→ EXERCISE DIRECTIONS: Within the entries below, the lines from the one with "exact (proj1 (proj2" through the one with "Lemma float_dict_set_same (d" are to be set down exactly, both ends kept.

→ TASK INPUT:
================
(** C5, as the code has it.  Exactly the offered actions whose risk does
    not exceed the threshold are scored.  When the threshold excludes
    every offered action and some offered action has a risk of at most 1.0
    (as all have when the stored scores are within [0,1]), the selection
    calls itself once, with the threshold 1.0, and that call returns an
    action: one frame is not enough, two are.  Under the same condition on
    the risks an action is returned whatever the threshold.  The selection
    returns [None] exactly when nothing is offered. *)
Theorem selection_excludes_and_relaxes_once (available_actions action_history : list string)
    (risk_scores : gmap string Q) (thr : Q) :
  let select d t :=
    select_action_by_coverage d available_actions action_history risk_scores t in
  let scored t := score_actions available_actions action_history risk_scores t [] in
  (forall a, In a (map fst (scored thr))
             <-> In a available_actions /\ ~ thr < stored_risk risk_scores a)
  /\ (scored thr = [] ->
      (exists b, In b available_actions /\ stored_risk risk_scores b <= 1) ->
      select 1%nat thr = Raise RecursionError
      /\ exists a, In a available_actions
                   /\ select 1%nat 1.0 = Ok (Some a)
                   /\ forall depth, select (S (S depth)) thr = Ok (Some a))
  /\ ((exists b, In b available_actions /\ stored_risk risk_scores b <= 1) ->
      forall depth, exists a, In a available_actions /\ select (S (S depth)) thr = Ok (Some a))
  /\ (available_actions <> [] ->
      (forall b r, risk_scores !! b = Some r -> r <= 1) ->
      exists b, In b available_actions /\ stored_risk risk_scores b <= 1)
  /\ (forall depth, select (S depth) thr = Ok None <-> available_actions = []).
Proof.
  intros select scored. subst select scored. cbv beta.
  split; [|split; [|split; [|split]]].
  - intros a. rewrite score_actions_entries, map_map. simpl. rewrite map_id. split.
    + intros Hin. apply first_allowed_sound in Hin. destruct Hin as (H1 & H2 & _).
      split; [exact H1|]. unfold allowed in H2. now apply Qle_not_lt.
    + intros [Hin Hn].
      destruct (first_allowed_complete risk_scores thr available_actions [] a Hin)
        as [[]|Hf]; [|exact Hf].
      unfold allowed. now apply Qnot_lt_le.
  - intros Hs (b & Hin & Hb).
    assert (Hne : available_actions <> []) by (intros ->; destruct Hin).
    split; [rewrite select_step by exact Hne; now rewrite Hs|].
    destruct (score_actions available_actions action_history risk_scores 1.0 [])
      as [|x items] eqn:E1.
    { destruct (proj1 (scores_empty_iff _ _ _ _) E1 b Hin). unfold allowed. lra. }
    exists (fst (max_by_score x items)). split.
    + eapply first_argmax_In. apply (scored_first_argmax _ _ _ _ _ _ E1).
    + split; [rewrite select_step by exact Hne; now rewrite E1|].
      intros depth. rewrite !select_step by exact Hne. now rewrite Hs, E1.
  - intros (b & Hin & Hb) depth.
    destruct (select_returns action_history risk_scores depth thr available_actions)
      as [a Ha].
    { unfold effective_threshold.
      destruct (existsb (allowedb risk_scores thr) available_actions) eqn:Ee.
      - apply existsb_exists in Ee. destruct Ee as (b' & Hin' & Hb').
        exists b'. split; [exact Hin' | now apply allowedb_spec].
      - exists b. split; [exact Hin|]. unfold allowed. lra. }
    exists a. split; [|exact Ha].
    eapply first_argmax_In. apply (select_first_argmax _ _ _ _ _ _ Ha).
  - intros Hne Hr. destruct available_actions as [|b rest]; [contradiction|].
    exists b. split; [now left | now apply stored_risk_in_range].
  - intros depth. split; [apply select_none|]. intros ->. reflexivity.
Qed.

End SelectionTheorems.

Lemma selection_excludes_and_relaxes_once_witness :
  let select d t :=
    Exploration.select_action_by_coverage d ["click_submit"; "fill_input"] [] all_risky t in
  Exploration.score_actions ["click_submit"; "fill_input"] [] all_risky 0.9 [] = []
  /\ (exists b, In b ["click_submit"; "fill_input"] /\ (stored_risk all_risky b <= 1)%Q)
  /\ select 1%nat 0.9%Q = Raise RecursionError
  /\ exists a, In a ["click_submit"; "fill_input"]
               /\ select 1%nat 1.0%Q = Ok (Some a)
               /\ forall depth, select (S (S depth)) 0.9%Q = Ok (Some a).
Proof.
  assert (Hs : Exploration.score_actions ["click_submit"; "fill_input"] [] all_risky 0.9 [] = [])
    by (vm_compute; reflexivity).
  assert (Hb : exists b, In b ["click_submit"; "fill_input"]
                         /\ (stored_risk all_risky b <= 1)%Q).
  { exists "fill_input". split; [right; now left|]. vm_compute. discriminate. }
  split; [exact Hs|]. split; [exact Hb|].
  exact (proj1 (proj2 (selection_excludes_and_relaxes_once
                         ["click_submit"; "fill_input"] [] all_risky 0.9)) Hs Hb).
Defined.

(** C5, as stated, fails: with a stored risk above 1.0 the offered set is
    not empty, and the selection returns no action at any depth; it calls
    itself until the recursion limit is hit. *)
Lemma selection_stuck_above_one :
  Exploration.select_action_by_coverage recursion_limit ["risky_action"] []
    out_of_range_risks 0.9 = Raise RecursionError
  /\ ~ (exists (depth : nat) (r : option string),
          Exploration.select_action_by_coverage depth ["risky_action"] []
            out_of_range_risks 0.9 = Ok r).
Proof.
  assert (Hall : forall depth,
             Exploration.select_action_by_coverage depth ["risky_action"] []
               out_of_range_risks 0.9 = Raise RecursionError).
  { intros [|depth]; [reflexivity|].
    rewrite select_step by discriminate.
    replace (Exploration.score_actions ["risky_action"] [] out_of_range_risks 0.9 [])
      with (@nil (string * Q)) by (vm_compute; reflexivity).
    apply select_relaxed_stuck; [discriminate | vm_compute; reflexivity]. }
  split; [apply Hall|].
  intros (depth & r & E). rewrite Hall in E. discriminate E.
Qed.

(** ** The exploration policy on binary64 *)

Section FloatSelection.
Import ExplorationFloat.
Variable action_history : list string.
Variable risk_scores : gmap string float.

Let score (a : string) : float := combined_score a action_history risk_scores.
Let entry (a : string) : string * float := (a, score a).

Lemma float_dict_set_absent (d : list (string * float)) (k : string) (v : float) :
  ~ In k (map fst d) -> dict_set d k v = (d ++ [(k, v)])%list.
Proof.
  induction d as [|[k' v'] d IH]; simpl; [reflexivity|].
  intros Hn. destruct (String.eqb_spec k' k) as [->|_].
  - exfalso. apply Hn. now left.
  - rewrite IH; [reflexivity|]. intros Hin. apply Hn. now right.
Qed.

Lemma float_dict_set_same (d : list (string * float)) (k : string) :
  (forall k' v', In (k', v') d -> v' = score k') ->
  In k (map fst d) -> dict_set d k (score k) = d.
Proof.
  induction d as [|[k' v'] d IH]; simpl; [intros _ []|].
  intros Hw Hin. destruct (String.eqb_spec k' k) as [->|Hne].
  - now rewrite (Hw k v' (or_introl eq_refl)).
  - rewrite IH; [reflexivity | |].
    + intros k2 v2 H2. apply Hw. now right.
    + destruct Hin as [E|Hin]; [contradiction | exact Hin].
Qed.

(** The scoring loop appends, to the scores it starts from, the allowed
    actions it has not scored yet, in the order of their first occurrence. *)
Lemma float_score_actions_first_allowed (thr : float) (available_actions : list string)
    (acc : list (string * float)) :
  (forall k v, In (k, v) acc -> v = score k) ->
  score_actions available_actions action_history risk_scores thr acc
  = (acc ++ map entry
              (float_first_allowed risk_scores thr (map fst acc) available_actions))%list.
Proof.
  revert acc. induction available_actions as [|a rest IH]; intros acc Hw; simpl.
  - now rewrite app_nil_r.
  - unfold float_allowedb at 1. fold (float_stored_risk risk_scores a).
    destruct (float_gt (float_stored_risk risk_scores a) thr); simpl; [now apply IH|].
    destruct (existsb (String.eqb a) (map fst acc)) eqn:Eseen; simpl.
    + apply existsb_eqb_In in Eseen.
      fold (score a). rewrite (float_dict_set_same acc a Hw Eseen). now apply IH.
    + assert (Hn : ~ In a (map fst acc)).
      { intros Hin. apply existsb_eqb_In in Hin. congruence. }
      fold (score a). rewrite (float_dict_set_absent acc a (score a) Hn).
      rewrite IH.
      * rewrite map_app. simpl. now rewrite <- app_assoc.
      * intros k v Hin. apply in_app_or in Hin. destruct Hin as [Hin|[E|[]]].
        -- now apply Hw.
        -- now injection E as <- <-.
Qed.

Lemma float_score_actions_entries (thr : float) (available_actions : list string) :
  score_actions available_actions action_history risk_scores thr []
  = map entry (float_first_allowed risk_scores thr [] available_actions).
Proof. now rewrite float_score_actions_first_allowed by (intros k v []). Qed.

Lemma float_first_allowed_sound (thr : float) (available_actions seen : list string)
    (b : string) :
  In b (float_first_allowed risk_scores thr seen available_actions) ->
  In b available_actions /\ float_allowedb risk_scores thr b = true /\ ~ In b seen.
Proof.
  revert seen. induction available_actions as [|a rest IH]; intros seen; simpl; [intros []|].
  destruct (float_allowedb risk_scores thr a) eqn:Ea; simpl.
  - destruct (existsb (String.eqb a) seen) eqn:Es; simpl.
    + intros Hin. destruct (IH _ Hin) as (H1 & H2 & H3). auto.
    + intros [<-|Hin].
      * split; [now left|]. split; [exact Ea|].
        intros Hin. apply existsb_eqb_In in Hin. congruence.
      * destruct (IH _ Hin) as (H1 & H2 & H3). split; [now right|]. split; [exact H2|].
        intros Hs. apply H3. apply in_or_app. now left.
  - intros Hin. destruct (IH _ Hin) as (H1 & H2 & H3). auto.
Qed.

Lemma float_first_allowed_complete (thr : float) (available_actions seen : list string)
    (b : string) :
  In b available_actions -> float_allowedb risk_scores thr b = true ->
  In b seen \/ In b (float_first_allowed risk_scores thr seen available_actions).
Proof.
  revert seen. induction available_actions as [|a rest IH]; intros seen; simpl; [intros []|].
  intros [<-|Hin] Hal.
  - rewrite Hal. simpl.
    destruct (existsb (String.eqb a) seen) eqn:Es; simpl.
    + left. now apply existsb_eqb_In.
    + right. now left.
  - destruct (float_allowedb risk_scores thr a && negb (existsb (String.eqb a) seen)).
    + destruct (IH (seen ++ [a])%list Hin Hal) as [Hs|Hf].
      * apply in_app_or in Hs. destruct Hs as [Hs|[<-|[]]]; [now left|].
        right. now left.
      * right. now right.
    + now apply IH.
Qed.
================
→ YOUR RESPONSE:
  exact (proj1 (proj2 (selection_excludes_and_relaxes_once
                         ["click_submit"; "fill_input"] [] all_risky 0.9)) Hs Hb).
Defined.

(** C5, as stated, fails: with a stored risk above 1.0 the offered set is
    not empty, and the selection returns no action at any depth; it calls
    itself until the recursion limit is hit. *)
Lemma selection_stuck_above_one :
  Exploration.select_action_by_coverage recursion_limit ["risky_action"] []
    out_of_range_risks 0.9 = Raise RecursionError
  /\ ~ (exists (depth : nat) (r : option string),
          Exploration.select_action_by_coverage depth ["risky_action"] []
            out_of_range_risks 0.9 = Ok r).
Proof.
  assert (Hall : forall depth,
             Exploration.select_action_by_coverage depth ["risky_action"] []
               out_of_range_risks 0.9 = Raise RecursionError).
  { intros [|depth]; [reflexivity|].
    rewrite select_step by discriminate.
    replace (Exploration.score_actions ["risky_action"] [] out_of_range_risks 0.9 [])
      with (@nil (string * Q)) by (vm_compute; reflexivity).
    apply select_relaxed_stuck; [discriminate | vm_compute; reflexivity]. }
  split; [apply Hall|].
  intros (depth & r & E). rewrite Hall in E. discriminate E.
Qed.

(** ** The exploration policy on binary64 *)

Section FloatSelection.
Import ExplorationFloat.
Variable action_history : list string.
Variable risk_scores : gmap string float.

Let score (a : string) : float := combined_score a action_history risk_scores.
Let entry (a : string) : string * float := (a, score a).

Lemma float_dict_set_absent (d : list (string * float)) (k : string) (v : float) :
  ~ In k (map fst d) -> dict_set d k v = (d ++ [(k, v)])%list.
Proof.
  induction d as [|[k' v'] d IH]; simpl; [reflexivity|].
  intros Hn. destruct (String.eqb_spec k' k) as [->|_].
  - exfalso. apply Hn. now left.
  - rewrite IH; [reflexivity|]. intros Hin. apply Hn. now right.
Qed.

Lemma float_dict_set_same (d : list (string * float)) (k : string) :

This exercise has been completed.